$n$ chips for 100 cookies problem — is there a counting solution?

Question

The problem is "You are making 100 cookies. How many chips $n$ do you need to put into the batter to have at least 90% probability that every cookie has at least one chip?"

I tried a stars and bars combinatorics approach to this as follows:

p(every cookie has at least one chip) = $\dfrac{\# permutations \;with \geq 1 \; chip \; per \; cookie}{\# total \; permutations}$

Given 99 'bars' (cookie separators) amongst $n$ 'stars' (chips) there are $\binom{n+99}{99}$ possible permutations of chips across the cookies (permutations not combinations because we can imagine the bars dividing chips between 100 cookies numbered 1-100)

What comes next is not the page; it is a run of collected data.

(* ===== verification/BtAccess.v ===== *)
(** * What accessPayload reads and writes

    Any part of a payload, on the page of the cell and on the overflow pages,
    with or without the cache of the page numbers. *)

From stdpp Require Import base numbers option gmap sets functions list.
From S2P Require Import Prelude Util Varint Bitvec Btree BtVarint BtCell BtMem BtPage BtPager BtView BtPtrmap BtFreelist BtTrunk BtTake BtAllocate BtRelease BtBalance BtPayload BtChain BtStore BtClear.
#[local] Open Scope Z_scope.

(** ** The cache of page numbers *)

(** The elements for the pages [ps] are right, or 0. *)
Definition cacheOk (ps : list Z) (cur : BtCursor) : Prop :=
  exists l, cu_aOverflow cur = Some l /\ (length ps <= length l)%nat /\
    forall i p, ps !! i = Some p -> l !! i = Some (Some 0) \/ l !! i = Some (Some p).

Definition sameCursor (c c' : BtCursor) : Prop :=
  cu_info c' = cu_info c /\ cu_ix c' = cu_ix c /\ cu_pPage c' = cu_pPage c /\ cu_curFlags c' = cu_curFlags c.

Lemma db_cached ps cur (i : nat) p (Q : Z -> Db -> Prop) E d :
  cacheOk ps cur -> ps !! i = Some p -> (forall x, x = 0 \/ x = p -> Q x d) ->
  wp (cached cur (Z.of_nat i)) Q E d.
Proof.
  intros (l & Hl & _ & Hc) Hi HQ. unfold wp, cached. rewrite Hl, Nat2Z.id. destruct (Hc i p Hi) as [-> | ->]; auto.
Qed.

Lemma db_remember ps cur (i : nat) p (Q : BtCursor -> Db -> Prop) E d :
  cacheOk ps cur -> ps !! i = Some p ->
  (forall cur', cacheOk ps cur' -> sameCursor cur cur' -> Q cur' d) ->
  wp (remember cur (Z.of_nat i) p) Q E d.
Proof.
  intros (l & Hl & Hn & Hc) Hi HQ. unfold wp, remember. rewrite Hl, Nat2Z.id. pose proof (lookup_lt_Some _ _ _ Hi).
  destruct (Nat.ltb_spec i (length l)); [|lia]. apply HQ; [|done]. eexists. split_and!; [done|by rewrite length_insert|].
  intros j q Hj. destruct (decide (j = i)) as [->|Hne].
  - right. rewrite list_lookup_insert_eq by done. congruence.
  - rewrite list_lookup_insert_ne by done. by apply Hc.
Qed.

We can tweak the stars and bars approach for the numerator, i.e. consider 99 bars/cookie separators which can be allocated (without repetition) to the $n-1$ spaces between stars/chips. This yields $\binom{n-1}{99}$ permutations where every cookie has at least one chip, as we have left out the edges (hence $n-1$) and ensured that bars cannot be adjacent (which would result in 0-chip cookies) — there is at least one chip between each bar.

Giving an answer which is the solution to $\dfrac{\binom{n-1}{99}}{\binom{n+99}{99}} = 0.9$

This would need to be calculated numerically of course (as does the exact solution in the book), but plugging in the correct answer of $n=683$ yields a tiny probability, $<10^{-6}$.

Clearly I have gone wrong somewhere, so my question is, where?

Answer 1

The target probability, where $E$ is the event that there'a at least 1 chip in each cookie, $P(E) = 90\%$

Since we're baking 100 cookies ...
Best-case scenario (minimum number of chips required): 1 chip per cookie i.e. 90 cookies with 1 chip each. The number of chips required $= 90$

Worst-case scenario (more chips are required): Cookies with more than 1 chip in them. The number of chips required $> 90$

So for an at least 90% probability that each cookie has at least 1 chip, the number of chips required $\geq 90$

Answer 2

Let us consider a smaller version of the problem. You are making $2$ cookies. How many chips $n$ do you need to put in to have an at least $50\%$ probability that all cookies have a chip?

According to your method, $2$ chips is insufficient. Using stars and bars, there are $\binom{2+2-1}{2}=3$ ways these two chips can be distributed to the two cookies, either $(2,0)$, $(1,1)$, or $(0,2)$. Only one of these is successful, so the probability of success is $1/3$.

However, it should be obvious that $2$ chips is sufficient. When there are two chips, each chip lands in either the left or right cookie with with a probability $50\%$, independently* of the other cookie. No matter which cookie the first chip lands in, there is a $50\%$ chance the second cookie will land in the other cookie, which means a $50\%$ chance of success.

What went wrong here? With the stars-and-bars approach, you are counting the number of chip distributions where each cookie has at least one chip, and dividing by the total number of chip distributions. However, the formula $P(E)=(\text{# outcomes in }E)/(\text{# total outcomes})$ only works when all of the outcomes are equally likely. As we saw, the outcome $(1,1)$ is more likely than $(2,0)$ and $(0,2)$, because it can happen two ways; either first chip falls in the left cookie and the second in the right, or vice versa. However, $(2,0)$ can only happen one way, with both chips in the left cookie. The fact that all four of the outcomes $\{LL,LR,RL,RR\}$ are equally likely is a consequence of the fact that the chips independently land in each cookie: $P(LL)=P(L)\cdot P(L)=(1/2)\cdot (1/2)$, and the same for $P(LR),P(RL),$ and $P(RR)$.

---

* We are not explicitly told that the chips independently land in each cookie uniformly at random, but this is the only reasonable assumption I can think of. Really, the key idea in resolving your mistake is that the assumption that each numerical chip distribution is equally likely contradicts the independence of the chips.